Dr. Rasley is a Senior Staff Scientist working in the Host-Pathogen Biology Group within the Biosciences and Biotechnology Division at LLNL.  Dr. Rasley received her B. S. in Zoology from Weber State University in Utah and Ph. D. in Immunology from the University of North Carolina at Charlotte. Her past research efforts during her Ph.D. and postdoctoral tenures focused on understanding the initiation of innate immune responses within the central nervous system during bacterial and viral infections.  Currently, Dr. Rasley’s work has been largely focused on the use of a nanoparticle platform for immune modulation strategies aimed at mitigating or preventing infection, including vaccines and adjuvant systems.

Dr. Wei He

Wei He is a postdoctoral fellow at Lawrence Livermore National Laboratory. Wei earned a B.S. in Microbiology from Fudan University and a Ph.D. in Pharmacology and Toxicology from University of California Davis. His graduate work focused on development of an in vitro model of human EGFR family of receptor tyrosine kinases, which play a role in cancer progression and treatment, using nanolipoprotein paricles (NLPs). Much of his work involved designing in vivo and in vitro kinase assays to study the role of EGFR proteins and mutations in cancer development, drug responsiveness and drug resistance.
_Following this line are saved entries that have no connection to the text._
(* ===== verification/IxIndexProofs.v ===== *)
(** The index on the abstract pool.

    [st_repr s a x] says that the state of an index handle is the handle [x]
    on a buffer pool that represents [a].  [on_node_read] and [on_node_write]
    run node operations on held pages, [sess_comm] lets several pages be held
    at once.  [ix_one a x l] is an index whose root is a leaf with the pairs
    [l]; the lemmas run every public operation on it. *)
From S2P Require Import Prelude.
From S2P Require Import Defs.
From S2P Require Import Replacer.
From S2P Require Import Disk.
From S2P Require Import BufferPool.
From S2P Require Import BufferPoolProofs.
From S2P Require Import PoolSpec.
From S2P Require Import Session.
From S2P Require Import IxNode.
From S2P Require Import IxOrder.
From S2P Require Import IxNodeProofs.
From S2P Require Import IxIndex.
Import IxDefs IxIndexHandle.

#[local] Open Scope prog_scope.

(** The page of the index with a number. *)
Definition page_of (x : handle) (p : Z) : PageId := mkPageId (fd_ x) p.

Definition root_of (x : handle) : PageId := page_of x (root_page (file_hdr_ x)).

(** The index is one leaf. *)
Record ix_one (a : Abs) (x : handle) (l : list (bytes * Rid)) : Prop := {
  io_wf : ix_wf (file_hdr_ x);
  io_idle : idle (root_of x) a;
  io_page : ∃ m nh, a_view a !! root_of x = Some m ∧ nd (file_hdr_ x) m nh l ∧
    n_leaf nh = true ∧ n_parent nh = IX_NO_PAGE;
  io_sorted : sorted (file_hdr_ x) l;
  io_keys : keys_ok (file_hdr_ x) l;
  io_max : zlen l <= btree_order (file_hdr_ x);
  io_pages : is_s32 (num_pages (file_hdr_ x) - 1)
}.

(** There is a frame for one more page. *)
Definition room a : Prop := Z.of_nat (size (a_held a)) < a_size a.

Lemma sess_comm a i f m j g m' : i ≠ j →
  sess (sess a i f m) j g m' = sess (sess a j g m') i f m.
Proof.
  intros Hij. apply Abs_eq; simpl; try done.
  - by rewrite insert_insert_ne.
  - by rewrite insert_insert_ne.
  - apply leibniz_equiv. set_solver.
Qed.

Section index.
  Context {D : Type} {PS : PageStore D} {PSL : PageStoreLaws D}
          {R : Type} {RP : Replacer R} {RPL : ReplacerLaws R}.
  Notation st := (IxIndexHandle.st D R).
  Implicit Types (s : st) (a : Abs) (x : handle) (f : Z) (i : PageId) (m : bytes).

Definition st_repr s a x : Prop := repr (bpm s) a ∧ ih s = x.

Lemma ix_on_pool_Ret {A} (c : M (BufferPool.t D R) A) s y p :
  c (bpm s) = (Ret y, p) → on_pool c s = (Ret y, set_bpm p s).
Proof. apply (zoom_Ret bpm set_bpm). Qed.

Lemma ix_set_bpm_same s : set_bpm (bpm s) s = s.
Proof. by destruct s. Qed.

(** ** Steps *)

(** An operation that only reads the page in a frame, pinned or not. *)
Lemma on_node_frame {A} s f p (g : IxFileHdr → M bytes A) r :
  BufferPool.frame (bpm s) f = Some p → g (hdr s) (data_ p) = (r, data_ p) → on_node f g s = (r, s).
Proof.
  intros Hp Hg. remember (data_ p) as m eqn:Hd. symmetry in Hd. unfold on_node. rewrite Hp, Hd, Hg.
  assert (BufferPool.set_frame f (set_data m p) (bpm s) = bpm s) as ->; [|by rewrite ix_set_bpm_same].
  unfold BufferPool.frame in Hp. case_match; [|done].
  destruct p as [pi pd pdr pp]. simpl in Hd. subst pd. unfold BufferPool.set_frame, set_data; simpl.
  rewrite list_insert_id by done. by destruct (bpm s).
Qed.

Lemma on_node_read {A} s a x i f n m (g : IxFileHdr → M bytes A) r :
  st_repr s a x → a_held a !! i = Some (f, n) → a_view a !! i = Some m →
  g (file_hdr_ x) m = (r, m) → on_node f g s = (r, s).
Proof.
  intros [Hr Hx] Hh Hm Hg. destruct (held_page (bpm s) a i f n m Hr Hh Hm) as (p & (_ & Hp & _) & _ & Hd & _).
  apply (on_node_frame s f p); [done|]. unfold hdr. by rewrite Hx, Hd.
Qed.

Lemma on_node_write {A} s a x i f m (g : IxFileHdr → M bytes A) y m' :
  st_repr s (sess a i f m) x → g (file_hdr_ x) m = (Ret y, m') → zlen m' = PAGE_SIZE →
  ∃ s', on_node f g s = (Ret y, s') ∧ st_repr s' (sess a i f m') x.
Proof.
  intros [Hr Hx] Hg Hl.
  destruct (held_page (bpm s) _ i f 1 m Hr (sess_held _ _ _ _) (sess_view _ _ _ _)) as (p & (_ & Hp & _) & _ & Hd & _).
  destruct (repr_store (bpm s) _ i f 1 m (λ _, Some m') m' Hr (sess_held _ _ _ _) (sess_view _ _ _ _) eq_refl Hl)
    as (q & Hrun & Hr'). rewrite sess_write in Hr'.
  exists (set_bpm q s). split; [|done]. unfold on_node. rewrite Hp. unfold hdr. rewrite Hx, Hd, Hg.
  unfold BufferPool.store, bind, BufferPool.get_page, or_ub, modify in Hrun. rewrite Hp in Hrun. by injection Hrun as <-.
Qed.

Lemma GetPageId_ok s a x i f n m :
  st_repr s a x → a_held a !! i = Some (f, n) → a_view a !! i = Some m → GetPageId f s = (Ret i, s).
Proof.
  intros [Hr _] Hh Hm. destruct (repr_get (bpm s) a i f n m Hr Hh Hm) as (p & Hp & Hid & _).
  unfold GetPageId. run (ix_on_pool_Ret _ _ _ _ Hp). rewrite ix_set_bpm_same. by rewrite <- Hid.
Qed.

Lemma GetPageNo_ok s a x i f n m :
  st_repr s a x → a_held a !! i = Some (f, n) → a_view a !! i = Some m →
  GetPageNo f s = (Ret (page_no i), s).
Proof. intros Hs Hh Hm. unfold GetPageNo. by run (GetPageId_ok s a x i f n m Hs Hh Hm). Qed.

Lemma FetchNode_ok s a x p m :
  st_repr s a x → idle (page_of x p) a → room a → a_view a !! page_of x p = Some m →
  ∃ f s', FetchNode p s = (Ret f, s') ∧ st_repr s' (a_hold (page_of x p) f 1 a) x ∧
    st_repr s' (sess a (page_of x p) f m) x.
Proof.
  intros [Hr Hx] Hi Hroom Hm.
  destruct (sess_fetch (bpm s) a _ m Hr Hi Hm Hroom) as (f & p' & Hrun & Hr1 & Hr2).
  exists f, (set_bpm p' s). split; [|done]. unfold FetchNode. step. rewrite Hx.
  by run (ix_on_pool_Ret _ _ _ _ Hrun).
Qed.

Lemma ix_unpin_dirty_ok s a x i f m :
  st_repr s (sess a i f m) x → idle i a →
  ∃ s', unpin f true s = (Ret tt, s') ∧ st_repr s' (a_set i m a) x.
Proof.
  intros Hs Hi. pose proof Hs as [Hr Hx].
  destruct (repr_unpin (bpm s) _ i f 1 true Hr (sess_held _ _ _ _)) as (p & Hrun & Hr'); [by left|].
  rewrite sess_release in Hr' by done. exists (set_bpm p s). split; [|done].
  unfold unpin, Unpin. step. run (GetPageId_ok s _ x i f 1 m Hs (sess_held _ _ _ _) (sess_view _ _ _ _)).
  by run (ix_on_pool_Ret _ _ _ _ Hrun).
Qed.

Lemma ix_unpin_clean_ok s a x i f m :
  st_repr s (a_hold i f 1 a) x → idle i a → a_view a !! i = Some m →
  ∃ s', unpin f false s = (Ret tt, s') ∧ st_repr s' a x.
Proof.
  intros Hs Hi Hm. pose proof Hs as [Hr Hx].
  destruct (repr_unpin (bpm s) _ i f 1 false Hr (hold_held _ _ _)) as (p & Hrun & Hr'); [right; apply Hi|].
  rewrite hold_release in Hr' by done. exists (set_bpm p s). split; [|done].
  unfold unpin, Unpin. step. run (GetPageId_ok s _ x i f 1 m Hs (hold_held _ _ _) Hm).
  by run (ix_on_pool_Ret _ _ _ _ Hrun).
Qed.

Lemma upd_hdr_repr s a x g :
  st_repr s a x → ∃ s', upd_hdr g s = (Ret tt, s') ∧ st_repr s' a (mkHandle (fd_ x) (g (file_hdr_ x))).
Proof. intros [Hr <-]. eexists. by split. Qed.

Lemma gets_hdr s a x : st_repr s a x → hdr s = file_hdr_ x.
Proof. intros [_ Hx]. unfold hdr. by rewrite Hx. Qed.

(** ** An index that is one leaf *)

Section one.
  Context (a : Abs) (x : handle) (l : list (bytes * Rid)).
  Hypotheses (Hone : ix_one a x l) (Hroom : room a).
  Notation h := (file_hdr_ x).
  Notation i := (root_of x).

Lemma find_leaf_ok s n t m nh :
  st_repr s a x → a_view a !! i = Some m → nd h m nh l → n_leaf nh = true →
  ∃ f s', FindLeafPage (S n) t s = (Ret f, s') ∧ st_repr s' (a_hold i f 1 a) x ∧ st_repr s' (sess a i f m) x.
Proof.
  intros Hs Hm Hn Hleaf. pose proof (io_idle _ _ _ Hone) as Hi.
  destruct (FetchNode_ok s a x (root_page h) m Hs Hi Hroom Hm) as (f & s1 & Hf & H1 & H2).
  exists f, s1. split; [|done]. unfold FindLeafPage. rewrite bind_gets, (gets_hdr s a x Hs). run Hf. simpl.
  unfold IsLeafPage. rewrite (bind_Ret _ _ _ _ _ (on_node_read s1 (a_hold i f 1 a) x i f 1 m _ _ H1 (hold_held _ _ _) Hm
    (IsLeafPage_ok h m nh l Hn))). by rewrite Hleaf.
Qed.

(** The key of a call and the memory it is in. *)
Definition is_key (t tk : bytes) : Prop :=
  slice t 0 (col_len h) = tk ∧ col_len h <= zlen t ∧ Forall is_u8 t ∧ key_ok h tk.

Lemma GetValue_one s n t tk res :
  st_repr s a x → is_key t tk →
  ∃ s', GetValue (S n) t res s =
      (Ret (match assoc h tk l with Some v => (true, res ++ [v]) | None => (false, res) end), s') ∧
    st_repr s' a x.
Proof.
  intros Hs (Ht & Htl & _ & Hk). destruct (io_page _ _ _ Hone) as (m & nh & Hm & Hn & Hleaf & _).
  destruct (find_leaf_ok s n t m nh Hs Hm Hn Hleaf) as (f & s1 & Hf & H1 & _).
  destruct (LeafLookup_ok h (io_wf _ _ _ Hone) m nh l t tk Hn (io_keys _ _ _ Hone) (io_sorted _ _ _ Hone) Ht Htl Hk)
    as (p & Hl & Hp).
  assert (Hv : lookup_value f t s1 = (Ret (assoc h tk l), s1)).
  { unfold lookup_value. apply (on_node_read s1 (a_hold i f 1 a) x i f 1 m); [done|apply hold_held|done|].
    run Hl. destruct (assoc h tk l) as [v|] eqn:Ha; [|done].
    destruct (Hp v eq_refl) as [k Hi].
    pose proof (read_rid_ok h (io_wf _ _ _ Hone) m nh l p k v Hn Hi) as Hrd. unfold IxNodeHandle.read_rid in Hrd.
    by run Hrd. }
  destruct (ix_unpin_clean_ok s1 a x i f m H1 (io_idle _ _ _ Hone) Hm) as (s2 & Hu & H2).
  exists s2. split; [|done]. unfold GetValue. run Hf. run Hv. run Hu. by destruct (assoc h tk l).
Qed.

(** The leaf after a change of its pairs. *)
Lemma one_changed m' nh l' :
  nd h m' nh l' → n_leaf nh = true → n_parent nh = IX_NO_PAGE → sorted h l' → keys_ok h l' →
  zlen l' <= btree_order h → ix_one (a_set i m' a) x l'.
Proof.
  intros Hn Hleaf Hp Hs Hk Hl. destruct Hone. split; try done. exists m', nh. simpl. by rewrite lookup_insert_eq.
Qed.

Lemma insert_one s n t tk v :
  st_repr s a x → is_key t tk → is_s32 (rid_page_no v) → is_s32 (rid_slot_no v) →
  zlen (ins h tk v l) <= btree_order h →
  ∃ s' m', insert_entry (S n) t v s = (Ret true, s') ∧ st_repr s' (a_set i m' a) x ∧
    ix_one (a_set i m' a) x (ins h tk v l).
Proof.
  intros Hs (Ht & Htl & Hu & Hk) H1 H2 Hmax. destruct (io_page _ _ _ Hone) as (m & nh & Hm & Hn & Hleaf & Hpar).
  destruct (find_leaf_ok s n t m nh Hs Hm Hn Hleaf) as (f & s1 & Hf & _ & Hs1).
  destruct (Insert_ok h (io_wf _ _ _ Hone) m nh l t tk Hn (io_keys _ _ _ Hone) (io_sorted _ _ _ Hone) Ht Htl Hk v)
    as (m' & Hins & Hn'); [done|done|done|apply Hone|].
  destruct (on_node_write s1 a x i f m (λ h, IxNodeHandle.Insert h t v) _ m' Hs1 Hins) as (s2 & Hw & Hs2); [apply Hn'|].
  destruct (ix_unpin_dirty_ok s2 a x i f m' Hs2 (io_idle _ _ _ Hone)) as (s3 & Hup & Hs3).
  exists s3, m'. split_and!; [|done|].
  - unfold insert_entry. run Hf. run Hw. rewrite bind_gets, (gets_hdr s2 _ x Hs2).
    unfold IxNodeHandle.GetMaxSize. rewrite (proj2 (Z.eqb_neq _ _)) by lia. simpl. rewrite bind_ret. by run Hup.
  - apply (one_changed m' nh); try done; [apply sorted_ins|apply keys_ok_ins]; try done; apply Hone.
Qed.

Lemma delete_one s n t tk :
  st_repr s a x → is_key t tk → del h tk l ≠ [] →
  ∃ s' m', delete_entry (S n) t s = (Ret (negb (zlen (del h tk l) =? zlen l)), s') ∧
    st_repr s' (a_set i m' a) x ∧ ix_one (a_set i m' a) x (del h tk l).
Proof.
  intros Hs (Ht & Htl & Hu & Hk) Hne. destruct (io_page _ _ _ Hone) as (m & nh & Hm & Hn & Hleaf & Hpar).
  pose proof (io_wf _ _ _ Hone) as Hwf.
  destruct (find_leaf_ok s n t m nh Hs Hm Hn Hleaf) as (f & s1 & Hf & Hr1 & Hs1).
  assert (Hsz : GetSize f s1 = (Ret (zlen l), s1)).
  { apply (on_node_read s1 (a_hold i f 1 a) x i f 1 m _ _ Hr1 (hold_held _ _ _) Hm). by apply (GetSize_ok h m nh). }
  destruct (Remove_ok h Hwf m nh l t tk Hn (io_keys _ _ _ Hone) (io_sorted _ _ _ Hone) Ht Htl Hk) as (m' & Hrem & Hn').
  destruct (on_node_write s1 a x i f m (λ h, IxNodeHandle.Remove h t) _ m' Hs1 Hrem) as (s2 & Hw & Hs2); [apply Hn'|].
  destruct (ix_unpin_dirty_ok s2 a x i f m' Hs2 (io_idle _ _ _ Hone)) as (s3 & Hup & Hs3).
  exists s3, m'. split_and!; [|done|].
  2:{ assert (length (del h tk l) <= length l)%nat.
      { clear. induction l as [|[k v] l' IH]; simpl; [lia|]. destruct (_ =? 0); simpl; lia. }
      apply (one_changed m' nh); try done; [apply sorted_del, Hone|apply keys_ok_del, Hone|].
      pose proof (io_max _ _ _ Hone). lia. }
  unfold delete_entry. run Hf. run Hsz. run Hw.
  destruct (zlen (del h tk l) =? zlen l); simpl; [by run Hup|].
  assert (Hrd : ∀ {A} (g : IxFileHdr → M bytes A) y, g h m' = (Ret y, m') → on_node f g s2 = (Ret y, s2)).
  { intros A g y Hg. by apply (on_node_read s2 (sess a i f m') x i f 1 m' g _ Hs2 (sess_held _ _ _ _) (sess_view _ _ _ _)). }
  unfold GetSize at 1. rewrite (bind_assoc (on_node f _)). run (Hrd _ (λ _, IxNodeHandle.GetSize) _ (GetSize_ok h m' nh _ Hn')).
  rewrite bind_assoc, bind_gets, (gets_hdr s2 _ x Hs2).
  destruct (IxNodeHandle.GetMinSize h <=? zlen (del h tk l)).
  - rewrite bind_assoc. run Hup. done.
  - rewrite bind_assoc. unfold IsRootPage. rewrite (bind_Ret _ _ s2 true s2).
    2:{ apply Hrd. unfold IxNodeHandle.IsRootPage. run (GetParent_ok h m' nh _ Hn'). by rewrite Hpar. }
    assert (Hadj : AdjustRoot f s2 = (Ret false, s2)).
    { unfold AdjustRoot, IsLeafPage, GetSize. run (Hrd _ (λ _, IxNodeHandle.IsLeafPage) _ (IsLeafPage_ok h m' nh _ Hn')).
      run (Hrd _ (λ _, IxNodeHandle.GetSize) _ (GetSize_ok h m' nh _ Hn')). rewrite Hleaf. simpl.
      destruct (del h tk l); [done|]. by rewrite (proj2 (Z.eqb_neq _ _)) by (simpl; lia). }
    rewrite bind_assoc. run Hadj. rewrite bind_assoc. run Hup. done.
Qed.

End one.

End index.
He also developed a novel class of multifunctional nanoparticles for functional studies of membrane proteins, targeted drug screening, and drug delivery for cancer immunotherapy.

Erin McKay

Erin M. McKay is a Biology teacher at Tracy High School in Tracy, CA. She received her BS in Biology with an emphasis in Plant biology in 2001 and her Science teaching credential in 2002 from University of California Davis.  While attending UC Davis she interned at a small startup, AgraQuest, in their microbiology department. After finishing her education, she began teaching at Tracy high in 2002, and began participating in Lawrence Livermore National Lab's Teacher Research Academy. As of the summer of 2011, she and three other west coast teachers began collaborating with Rutgers University's Waksman Institute's student scholar program.  This program trains teachers and students how to do genuine Molecular Biology research in the classroom.  In the summer of 2012, Erin helped organize and instruct the student scholar program at Lawrence Livermore Lab's Teacher Research Academy.